• Exercise details: Two lines in the listing below mark the span: one contains "(* ===== verification/Accounts.v ===== *)" and one contains "The handlers of". Reproduce both of them and everything between, exactly.

○ ○ ○ ○ ○

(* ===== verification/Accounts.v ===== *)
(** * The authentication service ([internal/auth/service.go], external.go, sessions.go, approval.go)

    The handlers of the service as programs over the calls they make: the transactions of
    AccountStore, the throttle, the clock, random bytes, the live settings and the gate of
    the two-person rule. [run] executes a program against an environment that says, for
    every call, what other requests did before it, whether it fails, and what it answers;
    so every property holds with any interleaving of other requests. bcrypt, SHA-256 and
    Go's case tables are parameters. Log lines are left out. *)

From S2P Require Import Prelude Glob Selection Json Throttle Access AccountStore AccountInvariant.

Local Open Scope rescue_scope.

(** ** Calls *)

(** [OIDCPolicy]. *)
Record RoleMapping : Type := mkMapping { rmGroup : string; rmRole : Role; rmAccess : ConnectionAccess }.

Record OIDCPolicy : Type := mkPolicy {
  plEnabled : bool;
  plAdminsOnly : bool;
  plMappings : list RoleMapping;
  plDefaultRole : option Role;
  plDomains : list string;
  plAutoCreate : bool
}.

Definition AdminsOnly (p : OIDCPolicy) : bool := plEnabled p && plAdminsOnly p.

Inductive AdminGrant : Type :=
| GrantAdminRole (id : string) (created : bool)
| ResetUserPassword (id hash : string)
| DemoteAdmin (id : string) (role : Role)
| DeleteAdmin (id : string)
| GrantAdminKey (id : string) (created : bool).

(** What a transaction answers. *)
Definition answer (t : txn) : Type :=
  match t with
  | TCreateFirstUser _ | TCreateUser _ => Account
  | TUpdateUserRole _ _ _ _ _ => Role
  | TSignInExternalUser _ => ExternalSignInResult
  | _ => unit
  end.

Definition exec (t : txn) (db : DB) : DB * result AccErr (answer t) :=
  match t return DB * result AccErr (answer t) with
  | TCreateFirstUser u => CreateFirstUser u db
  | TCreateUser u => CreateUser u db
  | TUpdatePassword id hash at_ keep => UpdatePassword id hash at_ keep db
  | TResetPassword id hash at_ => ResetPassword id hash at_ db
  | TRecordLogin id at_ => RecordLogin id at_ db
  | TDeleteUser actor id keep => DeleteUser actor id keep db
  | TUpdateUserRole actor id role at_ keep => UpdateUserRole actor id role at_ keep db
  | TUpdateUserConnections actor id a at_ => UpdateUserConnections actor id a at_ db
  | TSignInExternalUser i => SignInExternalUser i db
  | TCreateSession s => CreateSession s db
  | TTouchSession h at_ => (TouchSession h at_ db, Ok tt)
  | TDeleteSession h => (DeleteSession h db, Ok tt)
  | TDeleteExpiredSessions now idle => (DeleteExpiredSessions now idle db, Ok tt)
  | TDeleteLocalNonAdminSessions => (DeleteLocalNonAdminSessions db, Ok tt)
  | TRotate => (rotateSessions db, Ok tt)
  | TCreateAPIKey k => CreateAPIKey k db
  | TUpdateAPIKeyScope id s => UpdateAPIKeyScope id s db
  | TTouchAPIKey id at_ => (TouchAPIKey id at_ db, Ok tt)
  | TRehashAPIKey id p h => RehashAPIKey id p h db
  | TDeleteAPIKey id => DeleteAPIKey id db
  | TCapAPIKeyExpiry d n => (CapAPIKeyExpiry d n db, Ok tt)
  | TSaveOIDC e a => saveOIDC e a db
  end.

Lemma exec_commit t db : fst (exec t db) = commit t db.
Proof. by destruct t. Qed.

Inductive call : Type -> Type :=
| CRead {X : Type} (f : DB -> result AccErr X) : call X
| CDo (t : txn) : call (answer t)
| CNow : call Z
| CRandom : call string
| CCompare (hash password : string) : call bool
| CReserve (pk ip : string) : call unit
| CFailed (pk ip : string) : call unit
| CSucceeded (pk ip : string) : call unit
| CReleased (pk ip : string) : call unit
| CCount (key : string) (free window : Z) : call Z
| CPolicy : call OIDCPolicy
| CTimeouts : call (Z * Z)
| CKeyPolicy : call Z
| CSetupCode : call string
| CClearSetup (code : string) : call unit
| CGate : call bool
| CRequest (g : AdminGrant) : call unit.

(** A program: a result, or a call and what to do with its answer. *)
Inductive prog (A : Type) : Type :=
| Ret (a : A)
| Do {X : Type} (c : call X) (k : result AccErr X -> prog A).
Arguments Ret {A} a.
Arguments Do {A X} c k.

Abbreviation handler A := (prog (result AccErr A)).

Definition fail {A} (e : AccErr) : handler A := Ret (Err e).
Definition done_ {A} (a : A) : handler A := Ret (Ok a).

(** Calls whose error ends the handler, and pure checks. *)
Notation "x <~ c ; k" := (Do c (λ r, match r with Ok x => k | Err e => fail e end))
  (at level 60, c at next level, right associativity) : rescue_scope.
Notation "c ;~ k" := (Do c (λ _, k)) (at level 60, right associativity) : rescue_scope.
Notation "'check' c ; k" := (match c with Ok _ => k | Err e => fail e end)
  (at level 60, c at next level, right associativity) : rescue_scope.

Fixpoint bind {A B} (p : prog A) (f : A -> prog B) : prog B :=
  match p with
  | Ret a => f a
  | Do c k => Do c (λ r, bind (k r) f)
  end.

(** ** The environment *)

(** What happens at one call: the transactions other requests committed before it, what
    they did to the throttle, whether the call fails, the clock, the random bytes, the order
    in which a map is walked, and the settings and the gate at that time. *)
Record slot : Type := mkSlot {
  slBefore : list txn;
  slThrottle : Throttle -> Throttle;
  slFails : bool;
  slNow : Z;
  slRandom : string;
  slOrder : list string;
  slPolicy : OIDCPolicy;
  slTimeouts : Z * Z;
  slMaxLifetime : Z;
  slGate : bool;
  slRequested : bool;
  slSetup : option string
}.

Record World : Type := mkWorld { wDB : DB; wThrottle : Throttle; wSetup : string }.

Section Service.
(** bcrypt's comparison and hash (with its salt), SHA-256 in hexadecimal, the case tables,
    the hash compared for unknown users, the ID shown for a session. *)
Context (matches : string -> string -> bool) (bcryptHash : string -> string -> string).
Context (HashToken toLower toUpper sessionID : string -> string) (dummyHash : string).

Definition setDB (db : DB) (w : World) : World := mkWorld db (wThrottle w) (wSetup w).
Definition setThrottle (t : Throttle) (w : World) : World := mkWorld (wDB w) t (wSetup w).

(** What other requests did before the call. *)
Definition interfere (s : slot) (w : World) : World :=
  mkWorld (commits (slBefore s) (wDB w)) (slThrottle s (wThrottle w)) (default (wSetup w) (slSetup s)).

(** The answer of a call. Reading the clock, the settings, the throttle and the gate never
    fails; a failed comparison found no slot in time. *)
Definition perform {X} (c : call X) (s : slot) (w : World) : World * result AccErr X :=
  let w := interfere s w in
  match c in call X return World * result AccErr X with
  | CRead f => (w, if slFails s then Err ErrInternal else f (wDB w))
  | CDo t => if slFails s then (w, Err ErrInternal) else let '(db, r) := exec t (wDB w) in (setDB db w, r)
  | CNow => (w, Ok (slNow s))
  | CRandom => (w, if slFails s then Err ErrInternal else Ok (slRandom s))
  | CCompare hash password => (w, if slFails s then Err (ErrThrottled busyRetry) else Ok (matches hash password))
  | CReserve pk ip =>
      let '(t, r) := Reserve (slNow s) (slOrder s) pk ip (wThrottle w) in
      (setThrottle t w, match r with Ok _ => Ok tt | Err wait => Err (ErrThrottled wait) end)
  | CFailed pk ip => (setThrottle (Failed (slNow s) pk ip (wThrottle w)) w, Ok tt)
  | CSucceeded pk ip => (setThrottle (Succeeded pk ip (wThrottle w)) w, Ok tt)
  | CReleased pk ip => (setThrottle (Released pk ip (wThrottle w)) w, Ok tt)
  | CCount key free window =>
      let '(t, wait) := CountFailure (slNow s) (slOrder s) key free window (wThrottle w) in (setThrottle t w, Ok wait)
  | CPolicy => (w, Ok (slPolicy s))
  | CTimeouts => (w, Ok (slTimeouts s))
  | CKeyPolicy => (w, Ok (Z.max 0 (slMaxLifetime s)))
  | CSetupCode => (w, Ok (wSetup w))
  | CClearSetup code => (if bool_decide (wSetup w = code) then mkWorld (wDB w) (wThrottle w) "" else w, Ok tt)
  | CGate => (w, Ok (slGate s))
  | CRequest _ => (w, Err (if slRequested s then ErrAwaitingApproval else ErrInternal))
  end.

○ ○ ○ ○ ○

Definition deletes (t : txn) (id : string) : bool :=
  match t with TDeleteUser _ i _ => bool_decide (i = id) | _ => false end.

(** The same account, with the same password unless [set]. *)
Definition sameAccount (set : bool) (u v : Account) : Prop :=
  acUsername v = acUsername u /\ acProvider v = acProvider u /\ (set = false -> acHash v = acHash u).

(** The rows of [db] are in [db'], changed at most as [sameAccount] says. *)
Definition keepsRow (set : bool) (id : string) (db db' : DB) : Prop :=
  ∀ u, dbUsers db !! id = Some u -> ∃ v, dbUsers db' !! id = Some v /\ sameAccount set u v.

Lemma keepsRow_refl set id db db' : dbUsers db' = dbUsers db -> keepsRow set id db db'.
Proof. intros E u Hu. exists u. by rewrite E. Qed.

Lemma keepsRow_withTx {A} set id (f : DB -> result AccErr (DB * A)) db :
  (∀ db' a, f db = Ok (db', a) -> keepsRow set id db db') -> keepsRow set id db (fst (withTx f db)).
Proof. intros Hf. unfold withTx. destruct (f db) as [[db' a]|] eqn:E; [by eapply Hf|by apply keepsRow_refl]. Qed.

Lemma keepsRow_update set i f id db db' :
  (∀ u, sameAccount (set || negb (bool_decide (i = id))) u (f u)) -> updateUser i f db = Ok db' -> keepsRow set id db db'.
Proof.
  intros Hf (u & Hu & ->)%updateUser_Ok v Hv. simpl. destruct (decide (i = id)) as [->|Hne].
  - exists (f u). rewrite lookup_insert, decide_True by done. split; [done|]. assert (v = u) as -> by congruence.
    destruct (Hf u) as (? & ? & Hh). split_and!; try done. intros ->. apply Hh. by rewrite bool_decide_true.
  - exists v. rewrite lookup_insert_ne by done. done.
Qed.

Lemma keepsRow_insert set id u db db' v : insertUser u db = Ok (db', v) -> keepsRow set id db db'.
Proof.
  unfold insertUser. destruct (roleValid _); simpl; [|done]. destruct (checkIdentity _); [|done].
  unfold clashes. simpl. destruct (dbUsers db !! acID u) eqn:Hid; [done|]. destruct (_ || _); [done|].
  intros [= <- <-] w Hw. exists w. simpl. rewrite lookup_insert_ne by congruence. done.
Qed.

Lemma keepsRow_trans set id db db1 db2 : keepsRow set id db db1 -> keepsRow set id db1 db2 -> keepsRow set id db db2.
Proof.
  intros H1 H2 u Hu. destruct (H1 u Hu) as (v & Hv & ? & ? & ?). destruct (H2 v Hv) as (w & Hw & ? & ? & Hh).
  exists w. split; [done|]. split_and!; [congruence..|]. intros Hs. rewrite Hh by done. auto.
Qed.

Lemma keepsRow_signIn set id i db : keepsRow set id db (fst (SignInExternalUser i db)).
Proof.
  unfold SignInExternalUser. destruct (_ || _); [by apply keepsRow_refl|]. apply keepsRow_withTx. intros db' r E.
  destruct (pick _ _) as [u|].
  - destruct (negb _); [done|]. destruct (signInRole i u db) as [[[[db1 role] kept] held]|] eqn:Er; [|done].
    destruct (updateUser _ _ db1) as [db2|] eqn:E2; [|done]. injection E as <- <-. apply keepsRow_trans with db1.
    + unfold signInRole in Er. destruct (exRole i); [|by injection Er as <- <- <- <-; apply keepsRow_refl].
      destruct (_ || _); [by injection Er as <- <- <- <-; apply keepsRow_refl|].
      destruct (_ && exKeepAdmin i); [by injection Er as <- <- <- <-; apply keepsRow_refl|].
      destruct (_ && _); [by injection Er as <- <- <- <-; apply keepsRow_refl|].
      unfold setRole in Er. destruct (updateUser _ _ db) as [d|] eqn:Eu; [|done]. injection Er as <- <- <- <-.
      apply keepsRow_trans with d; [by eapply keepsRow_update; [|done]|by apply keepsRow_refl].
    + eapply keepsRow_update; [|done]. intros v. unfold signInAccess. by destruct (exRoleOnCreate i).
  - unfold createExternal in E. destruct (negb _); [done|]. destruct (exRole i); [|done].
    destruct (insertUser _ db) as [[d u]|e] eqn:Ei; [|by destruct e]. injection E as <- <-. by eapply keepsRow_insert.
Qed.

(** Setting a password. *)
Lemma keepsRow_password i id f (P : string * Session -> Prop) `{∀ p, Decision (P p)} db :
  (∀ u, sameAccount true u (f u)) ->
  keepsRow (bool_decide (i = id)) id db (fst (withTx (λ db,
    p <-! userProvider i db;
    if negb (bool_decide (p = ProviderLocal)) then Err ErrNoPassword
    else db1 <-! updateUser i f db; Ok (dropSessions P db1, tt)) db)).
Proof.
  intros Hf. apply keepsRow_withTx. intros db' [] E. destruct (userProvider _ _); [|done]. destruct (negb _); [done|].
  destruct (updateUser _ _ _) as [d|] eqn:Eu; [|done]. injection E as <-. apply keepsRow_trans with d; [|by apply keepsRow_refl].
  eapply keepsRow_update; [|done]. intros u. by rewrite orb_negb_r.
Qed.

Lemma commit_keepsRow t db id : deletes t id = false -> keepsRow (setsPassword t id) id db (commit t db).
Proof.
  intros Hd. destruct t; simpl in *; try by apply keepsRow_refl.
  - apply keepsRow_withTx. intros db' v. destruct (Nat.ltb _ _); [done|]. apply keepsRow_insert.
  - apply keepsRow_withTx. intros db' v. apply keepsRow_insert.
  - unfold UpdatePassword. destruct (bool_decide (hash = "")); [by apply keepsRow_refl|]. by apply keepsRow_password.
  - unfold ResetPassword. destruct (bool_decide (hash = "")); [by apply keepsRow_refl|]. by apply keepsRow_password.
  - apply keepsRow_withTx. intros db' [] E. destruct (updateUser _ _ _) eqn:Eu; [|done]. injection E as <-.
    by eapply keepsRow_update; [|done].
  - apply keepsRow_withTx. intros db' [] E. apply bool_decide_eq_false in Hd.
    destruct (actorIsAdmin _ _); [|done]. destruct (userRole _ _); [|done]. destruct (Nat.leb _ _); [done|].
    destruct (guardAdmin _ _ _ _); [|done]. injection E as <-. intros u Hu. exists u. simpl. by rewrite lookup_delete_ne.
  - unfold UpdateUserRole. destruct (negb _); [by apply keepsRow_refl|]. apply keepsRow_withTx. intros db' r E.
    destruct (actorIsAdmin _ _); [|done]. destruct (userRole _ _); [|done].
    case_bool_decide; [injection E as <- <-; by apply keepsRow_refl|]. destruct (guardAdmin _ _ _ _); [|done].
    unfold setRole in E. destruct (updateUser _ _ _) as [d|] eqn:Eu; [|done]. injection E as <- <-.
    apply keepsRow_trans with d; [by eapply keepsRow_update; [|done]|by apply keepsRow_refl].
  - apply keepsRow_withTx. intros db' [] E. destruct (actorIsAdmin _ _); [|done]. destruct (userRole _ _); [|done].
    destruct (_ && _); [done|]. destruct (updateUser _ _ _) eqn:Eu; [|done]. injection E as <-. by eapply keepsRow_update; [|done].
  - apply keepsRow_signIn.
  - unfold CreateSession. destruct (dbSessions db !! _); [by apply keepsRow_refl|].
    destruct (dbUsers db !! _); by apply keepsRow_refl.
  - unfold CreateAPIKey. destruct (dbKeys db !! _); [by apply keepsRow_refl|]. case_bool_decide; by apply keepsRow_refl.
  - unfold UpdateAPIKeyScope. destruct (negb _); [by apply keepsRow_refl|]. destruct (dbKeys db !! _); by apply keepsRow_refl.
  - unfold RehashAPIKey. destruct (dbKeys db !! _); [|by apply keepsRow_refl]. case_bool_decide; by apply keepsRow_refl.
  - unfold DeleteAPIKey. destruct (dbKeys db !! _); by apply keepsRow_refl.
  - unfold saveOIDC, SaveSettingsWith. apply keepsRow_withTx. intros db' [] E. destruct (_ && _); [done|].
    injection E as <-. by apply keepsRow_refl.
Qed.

○ ○ ○ ○ ○

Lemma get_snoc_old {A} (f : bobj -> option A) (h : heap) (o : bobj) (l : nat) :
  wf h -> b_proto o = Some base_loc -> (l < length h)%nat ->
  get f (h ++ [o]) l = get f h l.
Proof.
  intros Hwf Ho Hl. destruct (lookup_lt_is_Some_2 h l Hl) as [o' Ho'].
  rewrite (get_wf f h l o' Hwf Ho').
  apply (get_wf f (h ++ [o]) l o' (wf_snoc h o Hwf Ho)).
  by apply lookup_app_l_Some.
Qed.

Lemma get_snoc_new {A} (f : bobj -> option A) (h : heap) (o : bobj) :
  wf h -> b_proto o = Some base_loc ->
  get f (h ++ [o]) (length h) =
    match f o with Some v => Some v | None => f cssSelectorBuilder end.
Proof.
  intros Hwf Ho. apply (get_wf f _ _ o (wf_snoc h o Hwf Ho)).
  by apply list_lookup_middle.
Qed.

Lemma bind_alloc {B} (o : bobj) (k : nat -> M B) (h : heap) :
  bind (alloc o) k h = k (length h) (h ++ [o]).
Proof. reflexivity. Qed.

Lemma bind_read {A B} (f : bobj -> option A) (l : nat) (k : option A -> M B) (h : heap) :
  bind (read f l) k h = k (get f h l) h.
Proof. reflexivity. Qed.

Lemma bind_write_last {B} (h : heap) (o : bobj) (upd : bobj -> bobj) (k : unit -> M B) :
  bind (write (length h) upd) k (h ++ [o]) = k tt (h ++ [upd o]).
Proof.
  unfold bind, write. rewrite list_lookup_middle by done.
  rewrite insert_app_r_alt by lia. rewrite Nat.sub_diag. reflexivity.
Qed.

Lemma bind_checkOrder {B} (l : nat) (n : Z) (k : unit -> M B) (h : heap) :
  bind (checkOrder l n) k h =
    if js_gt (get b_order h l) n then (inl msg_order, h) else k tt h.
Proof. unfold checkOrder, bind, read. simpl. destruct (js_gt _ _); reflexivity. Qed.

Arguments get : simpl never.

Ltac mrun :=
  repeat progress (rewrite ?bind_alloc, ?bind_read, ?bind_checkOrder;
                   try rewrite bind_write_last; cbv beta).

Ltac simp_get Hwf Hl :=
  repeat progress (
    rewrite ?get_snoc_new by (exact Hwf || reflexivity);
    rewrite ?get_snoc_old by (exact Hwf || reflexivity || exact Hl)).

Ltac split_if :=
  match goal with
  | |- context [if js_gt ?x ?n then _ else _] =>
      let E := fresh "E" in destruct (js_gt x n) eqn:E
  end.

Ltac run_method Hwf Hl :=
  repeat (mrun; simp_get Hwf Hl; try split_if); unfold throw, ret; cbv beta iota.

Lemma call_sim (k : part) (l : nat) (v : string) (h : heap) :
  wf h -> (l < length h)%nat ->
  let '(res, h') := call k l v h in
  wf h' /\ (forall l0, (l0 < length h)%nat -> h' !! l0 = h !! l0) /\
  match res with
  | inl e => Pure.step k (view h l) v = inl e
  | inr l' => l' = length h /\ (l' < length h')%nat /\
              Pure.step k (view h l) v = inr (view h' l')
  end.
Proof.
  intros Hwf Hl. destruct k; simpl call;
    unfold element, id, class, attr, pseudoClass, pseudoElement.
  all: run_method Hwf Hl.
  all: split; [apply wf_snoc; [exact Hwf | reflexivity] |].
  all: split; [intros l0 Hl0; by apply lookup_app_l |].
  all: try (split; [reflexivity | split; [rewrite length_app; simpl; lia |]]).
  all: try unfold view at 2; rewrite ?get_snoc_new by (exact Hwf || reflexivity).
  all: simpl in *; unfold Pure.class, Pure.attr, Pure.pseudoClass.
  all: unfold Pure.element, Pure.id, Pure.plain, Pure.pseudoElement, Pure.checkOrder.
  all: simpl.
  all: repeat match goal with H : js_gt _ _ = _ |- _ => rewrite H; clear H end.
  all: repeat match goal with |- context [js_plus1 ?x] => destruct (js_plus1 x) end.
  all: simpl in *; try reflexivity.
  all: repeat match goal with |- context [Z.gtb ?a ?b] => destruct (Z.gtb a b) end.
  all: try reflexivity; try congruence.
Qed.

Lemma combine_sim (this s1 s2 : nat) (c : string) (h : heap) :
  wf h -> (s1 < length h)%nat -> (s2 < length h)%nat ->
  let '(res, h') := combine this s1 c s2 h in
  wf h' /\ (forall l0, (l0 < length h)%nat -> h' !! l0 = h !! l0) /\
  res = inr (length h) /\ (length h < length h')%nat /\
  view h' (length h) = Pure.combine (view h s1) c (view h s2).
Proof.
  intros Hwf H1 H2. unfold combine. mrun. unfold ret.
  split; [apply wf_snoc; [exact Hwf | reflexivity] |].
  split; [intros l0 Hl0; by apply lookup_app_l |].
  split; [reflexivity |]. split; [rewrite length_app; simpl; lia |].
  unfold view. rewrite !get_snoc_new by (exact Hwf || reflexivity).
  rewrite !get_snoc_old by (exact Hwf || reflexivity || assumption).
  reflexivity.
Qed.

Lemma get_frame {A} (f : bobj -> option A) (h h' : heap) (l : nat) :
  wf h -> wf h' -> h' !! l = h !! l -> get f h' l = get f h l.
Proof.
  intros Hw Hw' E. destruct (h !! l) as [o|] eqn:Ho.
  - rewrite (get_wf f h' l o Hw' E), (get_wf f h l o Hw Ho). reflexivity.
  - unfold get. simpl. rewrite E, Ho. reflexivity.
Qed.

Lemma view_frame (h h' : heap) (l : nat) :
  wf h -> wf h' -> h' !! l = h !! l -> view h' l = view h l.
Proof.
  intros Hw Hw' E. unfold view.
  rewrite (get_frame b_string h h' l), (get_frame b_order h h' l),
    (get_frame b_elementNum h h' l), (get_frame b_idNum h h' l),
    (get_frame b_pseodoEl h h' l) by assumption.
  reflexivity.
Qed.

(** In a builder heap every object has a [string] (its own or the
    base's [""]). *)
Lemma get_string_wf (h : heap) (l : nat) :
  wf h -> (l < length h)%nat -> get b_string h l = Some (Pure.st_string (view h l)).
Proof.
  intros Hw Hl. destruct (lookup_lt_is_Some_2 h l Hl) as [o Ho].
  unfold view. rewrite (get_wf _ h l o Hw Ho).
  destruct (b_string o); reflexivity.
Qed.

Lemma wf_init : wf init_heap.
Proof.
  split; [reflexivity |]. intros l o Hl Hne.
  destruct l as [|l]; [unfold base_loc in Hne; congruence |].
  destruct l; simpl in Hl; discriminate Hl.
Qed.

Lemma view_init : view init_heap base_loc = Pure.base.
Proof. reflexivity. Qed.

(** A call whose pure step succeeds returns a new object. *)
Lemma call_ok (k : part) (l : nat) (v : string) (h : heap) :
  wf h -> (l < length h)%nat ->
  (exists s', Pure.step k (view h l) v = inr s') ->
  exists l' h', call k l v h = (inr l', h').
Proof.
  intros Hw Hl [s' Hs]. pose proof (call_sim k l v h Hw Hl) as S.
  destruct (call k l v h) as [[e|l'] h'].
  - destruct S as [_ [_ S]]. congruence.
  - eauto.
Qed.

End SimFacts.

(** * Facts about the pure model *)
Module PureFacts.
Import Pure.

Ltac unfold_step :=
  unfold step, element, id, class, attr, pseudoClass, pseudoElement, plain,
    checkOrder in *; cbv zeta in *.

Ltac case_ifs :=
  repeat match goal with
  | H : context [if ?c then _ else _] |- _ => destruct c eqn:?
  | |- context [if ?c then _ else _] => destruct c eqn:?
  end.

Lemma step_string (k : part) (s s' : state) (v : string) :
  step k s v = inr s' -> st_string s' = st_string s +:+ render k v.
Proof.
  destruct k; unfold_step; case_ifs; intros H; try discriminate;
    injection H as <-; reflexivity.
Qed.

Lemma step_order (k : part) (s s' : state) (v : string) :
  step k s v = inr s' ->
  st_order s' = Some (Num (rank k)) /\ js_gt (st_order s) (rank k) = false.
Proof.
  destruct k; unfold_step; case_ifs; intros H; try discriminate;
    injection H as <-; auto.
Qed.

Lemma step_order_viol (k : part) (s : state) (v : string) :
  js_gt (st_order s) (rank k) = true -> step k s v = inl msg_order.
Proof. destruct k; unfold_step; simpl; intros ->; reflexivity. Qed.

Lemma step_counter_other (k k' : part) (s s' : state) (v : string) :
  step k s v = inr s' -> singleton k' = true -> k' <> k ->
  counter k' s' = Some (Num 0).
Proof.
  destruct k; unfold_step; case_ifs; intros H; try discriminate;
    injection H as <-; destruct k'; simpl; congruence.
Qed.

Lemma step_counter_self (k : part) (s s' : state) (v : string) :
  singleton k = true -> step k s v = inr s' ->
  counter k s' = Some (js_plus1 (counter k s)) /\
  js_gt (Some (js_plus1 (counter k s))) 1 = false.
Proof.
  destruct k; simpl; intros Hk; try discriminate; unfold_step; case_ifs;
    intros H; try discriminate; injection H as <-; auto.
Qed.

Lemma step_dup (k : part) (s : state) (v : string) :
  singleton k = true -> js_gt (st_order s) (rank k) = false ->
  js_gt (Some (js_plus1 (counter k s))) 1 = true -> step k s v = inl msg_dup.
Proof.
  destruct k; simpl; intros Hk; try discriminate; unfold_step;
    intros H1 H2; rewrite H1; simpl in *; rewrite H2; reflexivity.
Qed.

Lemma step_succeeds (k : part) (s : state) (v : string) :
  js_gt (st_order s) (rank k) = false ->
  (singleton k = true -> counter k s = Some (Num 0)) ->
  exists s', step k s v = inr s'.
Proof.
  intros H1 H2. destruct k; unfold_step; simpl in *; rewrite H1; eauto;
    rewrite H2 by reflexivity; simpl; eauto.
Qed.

○ ○ ○ ○ ○

• Result:
(* ===== verification/Accounts.v ===== *)
(** * The authentication service ([internal/auth/service.go], external.go, sessions.go, approval.go)

    The handlers of the service as programs over the calls they make: the transactions of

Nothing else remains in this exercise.